Il n’y a pas d’augmentation notable des coûts liés au volume des données, la description du modèle, où le nombre de table que contient un modèle ou sont inclues dans l’analyse.
La complexité des prompts augmente les ressources consommées, mais c’est avant tout le fait de conserver l’historique des prompts qui augmente grandement le coût de Fabric Data Agent.
Les instructions fournies à l’Agent font augmenter le coût en tokens et en CU(s) des prompts.
Aussi, il y a un écart entre le calcul des CU(s) théorique et le coût réellement imputé à la capacité.
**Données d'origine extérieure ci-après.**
(* ===== verification/Files.v ===== *)
(** The file system, as [shelf/fs.rs] uses it through [std::fs]: a tree of
    directories and files, and calls that may fail or be cut short by a kill
    at any moment, having done part of their work. *)

From S2P Require Import Prelude Errors.

(** ** Trees *)

Inductive node :=
| File (bytes : list byte)
| Dir (entries : gmap string node).

(** From the shelf's root down. *)
Abbreviation path := (list string) (only parsing).

Fixpoint at_path (p : path) (t : node) : option node :=
  match p with
  | [] => Some t
  | s :: p => match t with Dir m => m !! s ≫= at_path p | File _ => None end
  end.

(** [x] at [p], whose parent is there; the tree itself where it is not. *)
Fixpoint put (p : path) (x : option node) (t : node) : node :=
  match p, t with
  | [s], Dir m => Dir (partial_alter (λ _, x) s m)
  | s :: p, Dir m => match m !! s with Some t' => Dir (<[s := put p x t']> m) | None => t end
  | _, t => t
  end.

Definition parent_is_dir (p : path) (t : node) : bool :=
  match at_path (removelast p) t with Some (Dir _) => true | _ => false end.

(** ** Calls

    [std::io::ErrorKind], as far as it is looked at. *)
Inductive ErrorKind := NoEntry | DirectoryNotEmpty | AlreadyExists | OtherError.

(** What becomes of a call: it is carried out, or fails, or the process dies,
    the last two having done [n] steps of its work. *)
Inductive Luck := Fine | Fails (n : nat) | Dies (n : nat).

(** The luck of each call; [glance], whether a [stat] behind [is_dir],
    [is_file] or [exists] can tell, since these say [false] when it fails; and
    the length of a directory, of which nothing is said. *)
Class Weather := {
  luck : nat → Luck;
  glance : nat → bool;
  dir_len : N;
}.

(** A shelf's directory, the calls made so far, and the shelf's own count of
    what it threw away ([FsShelf::trashed]). *)
Record Disk := mkDisk {
  tree : node;
  calls : nat;
  trashed : N;
}.

Definition with_tree (t : node) (d : Disk) : Disk := mkDisk t (S (calls d)) (trashed d).

Section calls.
Context `{Weather}.

Definition Io (A : Type) : Type := M ErrorKind Disk A.

(** A call that does [act], or [part n] of it when it is cut short. *)
Definition call_fs {A} (act : node → outcome ErrorKind A * node) (part : nat → node → node) : Io A := λ d,
  match luck (calls d) with
  | Fine => let '(x, t) := act (tree d) in (x, with_tree t d)
  | Fails n => (Err OtherError, with_tree (part n (tree d)) d)
  | Dies n => (Killed, with_tree (part n (tree d)) d)
  end.

(** Done or not done. *)
Definition whole_or_nothing {A} (act : node → outcome ErrorKind A * node) (n : nat) (t : node) : node :=
  match n with O => t | S _ => (act t).2 end.
Definition at_once {A} (act : node → outcome ErrorKind A * node) : Io A := call_fs act (whole_or_nothing act).

(** A call that changes nothing. *)
Definition look {A} (f : node → outcome ErrorKind A) : Io A := call_fs (λ t, (f t, t)) (λ _ t, t).

(** [DirBuilder::recursive]: each component that is missing. *)
Fixpoint mkdirs (p : path) (t : node) : outcome ErrorKind unit * node :=
  match p, t with
  | [], Dir _ => (Ok (), t)
  | s :: p, Dir m =>
      let '(x, t') := mkdirs p (default (Dir ∅) (m !! s)) in (x, Dir (<[s := t']> m))
  | _, File _ => (Err OtherError, t)
  end.
Definition create_dir_all (p : path) : Io unit := call_fs (mkdirs p) (λ n t, (mkdirs (take n p) t).2).

(** [OpenOptions] with [write], [create] and [truncate]. *)
Definition truncate_at (p : path) (t : node) : outcome ErrorKind unit * node :=
  match at_path p t with
  | Some (Dir _) => (Err OtherError, t)
  | Some (File _) => (Ok (), put p (Some (File [])) t)
  | None => if parent_is_dir p t then (Ok (), put p (Some (File [])) t) else (Err NoEntry, t)
  end.
Definition open_truncated (p : path) : Io unit := at_once (truncate_at p).

(** [write_all] at the end of a file that is open. *)
Definition append_at (p : path) (bytes : list byte) (t : node) : node :=
  match at_path p t with Some (File old) => put p (Some (File (old ++ bytes))) t | _ => t end.
Definition write_all (p : path) (bytes : list byte) : Io unit :=
  call_fs (λ t, (Ok (), append_at p bytes t)) (λ n t, append_at p (take n bytes) t).

(** [set_len(0)] of a file that is open. *)
Definition empty_at (p : path) (t : node) : outcome ErrorKind unit * node :=
  match at_path p t with Some (File _) => (Ok (), put p (Some (File [])) t) | _ => (Ok (), t) end.
Definition set_len_0 (p : path) : Io unit := at_once (empty_at p).

(** [sync_all]: what a process sees is what was written, flushed or not. *)
Definition sync : Io unit := look (λ _, Ok ()).
Definition open_dir_at (p : path) : Io unit :=
  look (λ t, match at_path p t with Some _ => Ok () | None => Err NoEntry end).

Definition read_file (p : path) : Io (list byte) := look (λ t,
  match at_path p t with Some (File b) => Ok b | Some (Dir _) => Err OtherError | None => Err NoEntry end).

(** [metadata(p).len()] *)
Definition len_of (p : path) : Io N := look (λ t,
  match at_path p t with Some (File b) => Ok (N.of_nat (length b)) | Some (Dir _) => Ok dir_len | None => Err NoEntry end).

(** [File::open], and [seek] to an offset. *)
Definition open_at (p : path) : Io (list byte) := look (λ t,
  match at_path p t with Some (File b) => Ok b | Some (Dir _) => Ok [] | None => Err NoEntry end).
Definition seek (offset : N) (file : list byte) : Io (list byte) := look (λ _, Ok (drop (N.to_nat offset) file)).

Definition entries_of (p : path) (t : node) : outcome ErrorKind (list string) :=
  match at_path p t with
  | Some (Dir m) => Ok (map_to_list m).*1
  | Some (File _) => Err OtherError
  | None => Err NoEntry
  end.
Definition read_dir (p : path) : Io (list string) := look (entries_of p).

Definition unlink (p : path) (t : node) : outcome ErrorKind unit * node :=
  match at_path p t with
  | Some (File _) => (Ok (), put p None t)
  | Some (Dir _) => (Err OtherError, t)
  | None => (Err NoEntry, t)
  end.
Definition remove_file (p : path) : Io unit := at_once (unlink p).

(** Entry by entry, and the directory last. *)
Definition remove_some (n : nat) (x : node) : node :=
  match x with
  | Dir m => Dir (list_to_map (drop n (map_to_list m)))
  | File b => File b
  end.
Definition remove_dir_all (p : path) : Io unit := call_fs
  (λ t, match at_path p t with
    | Some (Dir _) => (Ok (), put p None t)
    | Some (File _) => (Err OtherError, t)
    | None => (Err NoEntry, t)
    end)
  (λ n t, match at_path p t with Some x => put p (Some (remove_some n x)) t | None => t end).

(** [rename] of a directory: onto an empty one, or to where nothing is. *)
Definition move (from to : path) (t : node) : outcome ErrorKind unit * node :=
  match at_path from t with
  | None => (Err NoEntry, t)
  | Some x =>
      match at_path to t with
      | Some (File _) => (Err OtherError, t)
      | Some (Dir m) =>
          if bool_decide (m = ∅) then (Ok (), put to (Some x) (put from None t)) else (Err DirectoryNotEmpty, t)
      | None => if parent_is_dir to t then (Ok (), put to (Some x) (put from None t)) else (Err NoEntry, t)
      end
  end.
Definition rename (from to : path) : Io unit := at_once (move from to).

(** [Path::is_dir], [is_file] and [exists]: an error is told as [false]. *)
Definition glimpse (f : option node → bool) (p : path) : M ApiError Disk bool := λ d,
  let d' := mkDisk (tree d) (S (calls d)) (trashed d) in
  match luck (calls d) with
  | Dies _ => (Killed, d')
  | _ => (Ok (glance (calls d) && f (at_path p (tree d))), d')
  end.
Definition is_dir := glimpse (λ x, match x with Some (Dir _) => true | _ => false end).
Definition is_file := glimpse (λ x, match x with Some (File _) => true | _ => false end).
Definition exists_at := glimpse (λ x, match x with Some _ => true | None => false end).

(** A call whose error is looked at. *)
Definition attempt {A} (m : Io A) : M ApiError Disk (A + ErrorKind) := λ d,
  match m d with
  | (Ok a, d) => (Ok (inl a), d)
  | (Err e, d) => (Ok (inr e), d)
  | (Killed, d) => (Killed, d)
  | (Spinning, d) => (Spinning, d)
  end.

(** [.map_err(|err| unavailable(..))?] *)
Definition available {A} (m : Io A) : M ApiError Disk A := λ d,
  match m d with
  | (Ok a, d) => (Ok a, d)
  | (Err _, d) => (Err ServiceUnavailable, d)
  | (Killed, d) => (Killed, d)
  | (Spinning, d) => (Spinning, d)
  end.

(** A process may die anywhere, and so at a fault point. *)
Definition fault_point : M ApiError Disk unit := available (look (λ _, Ok ())).
End calls.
Lorsque l’on exécute un prompt simple permettant d’obtenir la valeur des ventes pour un mois donné, le coût théorique est de 256 CU(s), le coût réel est de 1 012 CU(s). Si l’on calcule la même chose simplement via un rapport, le coût en CU(s) est de 1.74 CU(s), soit un 581 fois moins de ressources pour le même résultat. Au-delà des ressources Fabric consommées, c’est l’énergie employée pour supporte ces capacités qui est démultipliée : il est donc primordial de remettre en question les prompts exécutés, et la nécessité d’utiliser des technologies reposant sur l’IA Générative pour des cas où un rapport, une requête, un service simple existerai déjà.